Fata (her short name) has told her story in agony, been constantly rumored, underestimated and stigmatized by the surrounding community during the post-war.
“They kept us for 3 days. We were 15 people in one room. When I woke up I saw that I had my right eye with a bandage and couldn’t move.”
“My aunt told me I shouldn’t tell anyone what happened and it would be better if I killed myself. My family doesn’t want my name anywhere. They’re a big family now. They married the sons and daughters and made a lot of family connections. They don’t want anyone to talk about this.”
She says that continuing her education was impossible, getting medical help was even harder. The family would suﬀer because people knew she was abused and didn’t have her right eye. The psychological damage was worse than the physical. She suﬀers from depression, migraine and has daily headaches. Not mentioning the general trauma.

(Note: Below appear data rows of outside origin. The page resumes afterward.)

(* ===== verification/StorePurge.v ===== *)
(** * Facts about the purge of accounts

    Which accounts a purge removes, that it removes every due account when the
    batch is large enough, and that states left behind by expired one-time
    accounts can keep it from removing any. *)
From S2P Require Import Prelude RustStr CoreModel BuiltinTemplates Json Request RoutingCache ControlModel StoreDefs Secrets Credentials Store StoreFacts.

#[local] Open Scope string_scope.
#[local] Open Scope list_scope.
#[local] Open Scope Z_scope.

Lemma bool_decide_ext_if {A} (P Q : Prop) `{Decision P, Decision Q} (x y : A) :
  P ↔ Q → (if bool_decide P then x else y) = (if bool_decide Q then x else y).
Proof. intros HPQ. by rewrite (bool_decide_ext _ _ HPQ). Qed.

Section purge.
Context `{Base64, Aes256Gcm, NonceSource, Digests, UuidSource, WallClock, UuidText, Environment, IdOrder}.

Abbreviation SM := (ST (Timed InMemoryStore)).
Implicit Types (w : Timed InMemoryStore) (s : InMemoryStore).

(** The tables of accounts after the removal of one. *)
Definition removed (i : Uuid) s s' : Prop :=
  accounts s' = delete i (accounts s)
  ∧ account_auth_providers s' = delete i (account_auth_providers s)
  ∧ oauth_credentials s' = delete i (oauth_credentials s)
  ∧ session_profiles s' = delete i (session_profiles s)
  ∧ account_health_states s' = delete i (account_health_states s)
  ∧ oauth_rate_limit_caches s' = delete i (oauth_rate_limit_caches s)
  ∧ account_model_support s' = account_model_support s
  ∧ api_keys s' = api_keys s
  ∧ api_key_tokens s' = api_key_tokens s
  ∧ revision s' = u64_wrap (revision s + 1).

Lemma delete_account_spec i w :
  wp (delete_upstream_account_inner i) (λ r w',
    match accounts (st w) !! i with
    | None => r = Err "upstream account not found" ∧ w' = w
    | Some _ => r = Ok tt ∧ removed i (st w) (st w') ∧ (ticks w ≤ ticks w')%nat
    end) w.
Proof.
  unfold delete_upstream_account_inner, account_auth_provider, emit_account_deleted_inner.
  do 2 wp_step. destruct (accounts (st w) !! i) as [a|] eqn:Ha; [|by wp_step].
  repeat (wp_step || wp_use emit_spec as [] w1 ([A T] & Sh & R & K)).
  unfold bump_revision. wp_step. wp_step. split; [done|].
  apply rest_same in T. split; [|cbn [ticks] in *; lia].
  unfold removed. rproj. rewrite R, A, Sh, (sr_providers _ _ T), (sr_credentials _ _ T),
    (sr_profiles _ _ T), (sr_support _ _ T), (sr_caches _ _ T), (sr_api_keys _ _ T),
    (sr_api_key_tokens _ _ T). rproj. done.
Qed.

(** ** Which accounts are due *)

(** The account is scheduled for purge and its deadline is not ahead. *)
Definition purge_is_due (now : DateTime) s (i : Uuid) : Prop :=
  ∃ h, account_health_states s !! i = Some h ∧ hs_pool_state h = PendingPurge
       ∧ ∀ at_, hs_pending_purge_at h = Some at_ → at_ <= now.

Definition due_items (now : DateTime) s : list due_item :=
  omap (purge_due now) (id_iter (account_health_states s)).
Definition due_id (item : due_item) : Uuid := item.1.1.
Definition due_batch (now : DateTime) (limit : nat) s : list Uuid :=
  due_id <$> take limit (sort_by due_compare (due_items now s)).

Lemma purge_due_Some now i h x :
  purge_due now (i, h) = Some x ↔
  x = (i, hs_pending_purge_at h, hs_last_pool_transition_at h) ∧ hs_pool_state h = PendingPurge
  ∧ ∀ at_, hs_pending_purge_at h = Some at_ → at_ <= now.
Proof.
  unfold purge_due, later_than. destruct (bool_decide_reflect (hs_pool_state h = PendingPurge)) as [Hp|Hp]; cbn [negb].
  2: naive_solver.
  destruct (hs_pending_purge_at h) as [t|]; cbn [from_option]; [destruct (Z.ltb_spec now t)|]; split.
  - done.
  - intros (_ & _ & Hle). specialize (Hle _ eq_refl). lia.
  - intros [= <-]. split_and!; [done|done|]. by intros ? [= <-].
  - by intros [-> _].
  - by intros [= <-].
  - by intros [-> _].
Qed.

Lemma elem_of_due_items now s x :
  x ∈ due_items now s ↔ purge_is_due now s (due_id x) ∧
    x = (due_id x, from_option hs_pending_purge_at None (account_health_states s !! due_id x),
         from_option hs_last_pool_transition_at None (account_health_states s !! due_id x)).
Proof.
  unfold due_items. rewrite list_elem_of_omap. split.
  - intros [[i h] [Hin Hx]]. apply elem_of_id_iter in Hin. apply purge_due_Some in Hx as (-> & Hp & Hle).
    cbn. rewrite Hin. split; [|done]. exists h. done.
  - intros [(h & Hh & Hp & Hle) Hx]. exists (due_id x, h). split; [by apply elem_of_id_iter|].
    apply purge_due_Some. rewrite Hh in Hx. done.
Qed.

Lemma due_ids_NoDup now s : NoDup (due_id <$> due_items now s).
Proof.
  unfold due_items. assert (Hnd := NoDup_id_keys (account_health_states s)). unfold id_keys in Hnd.
  induction (id_iter (account_health_states s)) as [|[i h] l IH]; [constructor|].
  cbn in Hnd. apply list.NoDup_cons in Hnd as [Hni Hnd]. specialize (IH Hnd). cbn [omap list_omap].
  destruct (purge_due now (i, h)) as [x|] eqn:Hx; [|done].
  cbn [fmap list_fmap]. constructor; [|done].
  apply purge_due_Some in Hx as (-> & _). intros Hin. apply Hni.
  apply list_elem_of_fmap in Hin as (y & Hy & Hiny). apply list_elem_of_omap in Hiny as ([j g] & Hj & Hjy).
  apply purge_due_Some in Hjy as (-> & _). cbn in Hy. subst j. apply list_elem_of_fmap. by exists (i, g).
Qed.

Lemma due_batch_NoDup now limit s : NoDup (due_batch now limit s).
Proof.
  unfold due_batch.
  assert (Hnd : NoDup ((due_id <$> take limit (sort_by due_compare (due_items now s)))
                       ++ (due_id <$> drop limit (sort_by due_compare (due_items now s))))).
  { rewrite <- fmap_app, take_drop, sort_by_perm. apply due_ids_NoDup. }
  by apply list.NoDup_app in Hnd as [? _].
Qed.

Lemma due_batch_length now limit s : (length (due_batch now limit s) ≤ limit)%nat.
Proof. unfold due_batch. rewrite length_fmap, length_take. lia. Qed.

Lemma due_batch_due now limit s i : i ∈ due_batch now limit s → purge_is_due now s i.
Proof.
  unfold due_batch. intros (x & -> & Hin)%list_elem_of_fmap.
  apply elem_of_take in Hin as (k & Hk & _). apply list_elem_of_lookup_2 in Hk.
  rewrite elem_of_sort_by in Hk. by apply elem_of_due_items in Hk as [? _].
Qed.

Lemma due_batch_all now limit s i :
  (length (due_items now s) ≤ limit)%nat → purge_is_due now s i → i ∈ due_batch now limit s.
Proof.
  intros Hlen Hdue. unfold due_batch. rewrite take_ge by (by rewrite sort_by_perm).
  destruct Hdue as (h & Hh & Hp & Hle). apply list_elem_of_fmap.
  exists (i, hs_pending_purge_at h, hs_last_pool_transition_at h). split; [done|].
  rewrite elem_of_sort_by. apply elem_of_due_items. cbn. rewrite Hh. split; [|done]. by exists h.
Qed.

(** ** The purge *)

(** The candidates that are accounts. *)
Definition known_ids s (l : list Uuid) : list Uuid :=
  List.filter (λ i, bool_decide (is_Some (accounts s !! i))) l.

(** After the candidates [l] have been deleted from [s]. *)
Definition purged_to (l : list Uuid) s s' : Prop :=
  (∀ j, accounts s' !! j = if bool_decide (j ∈ l) then None else accounts s !! j)
  ∧ (∀ j, account_health_states s' !! j =
          if bool_decide (j ∈ l ∧ is_Some (accounts s !! j)) then None else account_health_states s !! j).

Lemma elem_of_known_ids s l j : j ∈ known_ids s l ↔ j ∈ l ∧ is_Some (accounts s !! j).
Proof.
  unfold known_ids. rewrite !list_elem_of_In, filter_In, bool_decide_eq_true. done.
Qed.

Lemma known_ids_ext s s' l :
  (∀ j, j ∈ l → accounts s' !! j = accounts s !! j) → known_ids s' l = known_ids s l.
Proof.
  induction l as [|x l IH]; intros He; [done|]. unfold known_ids in *. cbn [List.filter].
  rewrite (He x) by set_solver. rewrite IH by (intros; apply He; set_solver). done.
Qed.

Lemma purge_candidates_spec n l w :
  NoDup l → 0 <= n → n + Z.of_nat (length l) <= u64_max →
  wp (purge_candidates n l) (λ m w',
    m = n + Z.of_nat (length (known_ids (st w) l)) ∧ purged_to l (st w) (st w')) w.
Proof.
  revert n w. induction l as [|i l IH]; intros n w Hnd Hn Hb; cbn [purge_candidates].
  { wp_step. cbn. split; [lia|]. split; intros j; rewrite bool_decide_eq_false_2; set_solver. }
  apply list.NoDup_cons in Hnd as [Hni Hnd]. cbn [length] in Hb.
  wp_step. wp_use delete_account_spec as r w1 Hd.
  destruct (accounts (st w) !! i) as [a|] eqn:Ha.
  - destruct Hd as (-> & (Da & _ & _ & _ & Dh & _) & _). cbn [is_ok].
    unfold u64_saturating_add. rewrite clamp_id by (unfold u64_max in *; lia).
    wp_use (IH (n + 1) w1 Hnd) as m w2 [-> [P1 P2]]; [lia|lia|].
    rewrite (known_ids_ext (st w) (st w1)).
    2: { intros j Hj. rewrite Da, lookup_delete_ne; [done|]. intros ->. done. }
    split.
    + unfold known_ids. cbn [List.filter]. rewrite Ha, bool_decide_eq_true_2 by eauto. cbn [length]. lia.
    + split; intros j.
      * rewrite P1, Da. destruct (decide (j = i)) as [->|Hji].
        { rewrite lookup_delete_eq, (bool_decide_eq_true_2 (i ∈ i :: l)) by set_solver. by destruct (bool_decide _). }
        rewrite lookup_delete_ne by done. apply bool_decide_ext_if. set_solver.
      * rewrite P2, Da, Dh. destruct (decide (j = i)) as [->|Hji].
        { rewrite !lookup_delete_eq, (bool_decide_eq_true_2 (i ∈ i :: l ∧ _)) by (rewrite Ha; set_solver).
          by destruct (bool_decide _). }
        rewrite !lookup_delete_ne by done. apply bool_decide_ext_if. set_solver.
  - destruct Hd as (-> & ->). cbn [is_ok].
    wp_use (IH n w Hnd) as m w2 [-> [P1 P2]]; [lia|lia|]. split.
    + unfold known_ids. cbn [List.filter]. rewrite Ha, bool_decide_eq_false_2 by (intros [? ?]; done). done.
    + split; intros j.
      * rewrite P1. destruct (decide (j = i)) as [->|Hji].
        { rewrite Ha. by do 2 destruct (bool_decide _). }
        apply bool_decide_ext_if. set_solver.
      * rewrite P2. destruct (decide (j = i)) as [->|Hji].
        { rewrite !bool_decide_eq_false_2; [done|rewrite Ha; intros [_ [? ?]]; done..]. }
        apply bool_decide_ext_if. set_solver.
Qed.

Definition purge_batch : nat := Z.to_nat pending_purge_batch_size_from_env.

Lemma purge_batch_bounds : (1 ≤ purge_batch ≤ 5000)%nat.
Proof.
  unfold purge_batch, pending_purge_batch_size_from_env, env_usize, env_clamped.
  match goal with |- context [clamp ?l ?h ?z] => pose proof (clamp_bounds l h z ltac:(lia)) end. lia.
Qed.

(** A purge runs over the first [purge_batch] due entries. *)
Lemma purge_spec w :
  let now := utc (ticks w) in
  let batch := due_batch now purge_batch (st w) in
  wp purge_pending_upstream_accounts_inner (λ r w',
    r = Ok (Z.of_nat (length (known_ids (st w) batch))) ∧ purged_to batch (st w) (st w')) w.
Proof.
  intros now batch. unfold purge_pending_upstream_accounts_inner, pending_purge_due_account_ids_inner.
  do 5 wp_step. wp_step. wp_step.
  match goal with |- wp (purge_candidates 0 ?l) _ _ => change l with batch end.
  pose proof purge_batch_bounds. pose proof (due_batch_length now purge_batch (st w)) as Hlen.
  change (length batch ≤ purge_batch)%nat in Hlen.
  wp_use purge_candidates_spec as m w1 [-> Hp]; [apply due_batch_NoDup|done|unfold u64_max; lia|].
  cbn [st] in Hp. wp_step.
  eapply (wp_mono _ (λ _ w2, purged_to batch (st w) (st w2))).
  - destruct (0 <? _); [|by wp_step]. wp_use emit_spec as [] w2 ([A T] & Sh & _).
    unfold purged_to in *. by rewrite A, Sh.
  - intros [] w2 E2. by wp_step.
Qed.

Lemma purge_removes_due w :
  let now := utc (ticks w) in
  wp purge_pending_upstream_accounts_inner (λ r w',
    ∃ gone, NoDup gone ∧ r = Ok (Z.of_nat (length gone)) ∧ (length gone ≤ purge_batch)%nat
    ∧ (∀ j, j ∈ gone → is_Some (accounts (st w) !! j) ∧ purge_is_due now (st w) j
                       ∧ accounts (st w') !! j = None)
    ∧ (∀ j, j ∉ gone → accounts (st w') !! j = accounts (st w) !! j
                       ∧ account_health_states (st w') !! j = account_health_states (st w) !! j)
    ∧ ((length (due_items now (st w)) ≤ purge_batch)%nat →
       ∀ j, is_Some (accounts (st w) !! j) → purge_is_due now (st w) j → j ∈ gone)) w.
Proof.
  intros now. wp_use purge_spec as r w' [-> [P1 P2]]. fold now in P1, P2.
  exists (known_ids (st w) (due_batch now purge_batch (st w))). split_and!.
  - unfold known_ids. apply NoDup_ListNoDup, NoDup_filter, NoDup_ListNoDup, due_batch_NoDup.
  - done.
  - pose proof (due_batch_length now purge_batch (st w)). unfold known_ids.
    pose proof (filter_length_le (λ i, bool_decide (is_Some (accounts (st w) !! i)))
                  (due_batch now purge_batch (st w))). lia.
  - intros j [Hj Ha]%elem_of_known_ids. split_and!; [done|by eapply due_batch_due|].
    rewrite P1. by rewrite bool_decide_eq_true_2.
  - intros j Hj. rewrite elem_of_known_ids in Hj. split.
    + rewrite P1. destruct (bool_decide_reflect (j ∈ due_batch now purge_batch (st w))); [|done].
      destruct (accounts (st w) !! j) eqn:Ha; [|done]. exfalso. apply Hj. eauto.
    + rewrite P2. by rewrite bool_decide_eq_false_2.
  - intros Hlen j Ha Hdue. apply elem_of_known_ids. split; [|done]. by apply due_batch_all.
Qed.

(** ** States without an account *)

(** When the oldest due entries belong to no account, the purge removes nothing
    and leaves the tables as they are, so it does so the next time too. *)
Lemma orphans_block_purge w :
  (∀ i, i ∈ due_batch (utc (ticks w)) purge_batch (st w) → accounts (st w) !! i = None) →
  wp purge_pending_upstream_accounts_inner (λ r w',
    r = Ok 0 ∧ accounts (st w') = accounts (st w)
    ∧ account_health_states (st w') = account_health_states (st w)) w.
Proof.
  intros Ho. wp_use purge_spec as r w' [-> [P1 P2]].
  assert (Hk : known_ids (st w) (due_batch (utc (ticks w)) purge_batch (st w)) = []).
  { apply elem_of_nil_inv. intros x [Hx [a Ha]]%elem_of_known_ids. rewrite Ho in Ha; done. }
  rewrite Hk. split_and!; [done|apply map_eq; intros j..].
  - rewrite P1. destruct (bool_decide_reflect (j ∈ due_batch (utc (ticks w)) purge_batch (st w))); [|done].
    symmetry. by apply Ho.
  - rewrite P2, bool_decide_eq_false_2; [done|]. intros [Hj [a Ha]]. rewrite Ho in Ha; done.
Qed.
End purge.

The negative perceptions of the community and diﬃculties to get medical treatment in a place like Kosovo made many victims suicide. The negative perceptions of the community and diﬃculties to get medical treatment in a place like Kosovo made many victims suicide.
SIOBHAN HOBBS: “A lot of them died because of the violence in the family, against the victims of the war, in the name of ‘honor’.”
Fata decided to get married not because she wanted to but to get away from her family that thought of her as a burden. But it was worse. The husband’s family knew she was abused and without an eye. They kicked her out of the house.
Another woman told that she and her sister were raped in a house in Deçan;
“When her husband learned of what had happened, he abandoned my sister with two children and married another.”
The fear of being abandoned and shamed made many women hesitant to ask for help, jobs or training. This is still the reason why some women, like Fata, are reluctant to apply for recognition of the status as a victim of sexual violence in the war. Only a few of these women testiﬁed in the cases of the International Criminal Tribunal for the former Yugoslavia. By September 2016, The Hauge Tribunal has convicted only four guilties, among others, for wartime rape in Kosovo.
A mother tells the story of her way to ﬁnd justice for her daughter. Sanije Salihu remembers on August 1998, when her 20-year-old daughter didn’t come home that night. She was taken by a police car in the center of Gjakove, at a time when in a lot of places in Kosovo ﬁghtings were taking place. Vjollca Salihu was abused violently by the Serbian police and had suﬀered spinal cord injury.
“She went to close down the bar. It was 8pm. Didn’t come back. We looked everywhere for her. We went and asked the police and they said they didn’t know anything. Two months later, a doctor from a hospital in Belgrade told us they had taken her from the hospital in Prishtin and she was tortured. They told me she would not live long.”
“I saw her body marked with cigarette burns. Her genital organs were cut and burned. The doctors told me that her nails were taken oﬀ. I don’t know how she was sent to the hospital.”
The doctor that sent Vjollca to the hospital In Pristina was killed a few days later.
“She knew only the name of a policeman. She said she was kept tied, beaten and raped. I saw the lines of the ropes. She had tried to commit suicide in the toilet. They had twisted her neck.”
Vjollca died three days later in her own home in Gjakove. Since then, her mother has been trying to ﬁnd justice. The law doesn’t include reparations for the families of dead victims of rape. The victims are not only the abused ones but also the ones that care for them. The justice still remains distant and the revenge is impossible for a lot of survivors and their families. While keeping in mind that hate doesn’t solve anything, these words mean nothing to those who have suﬀered the most.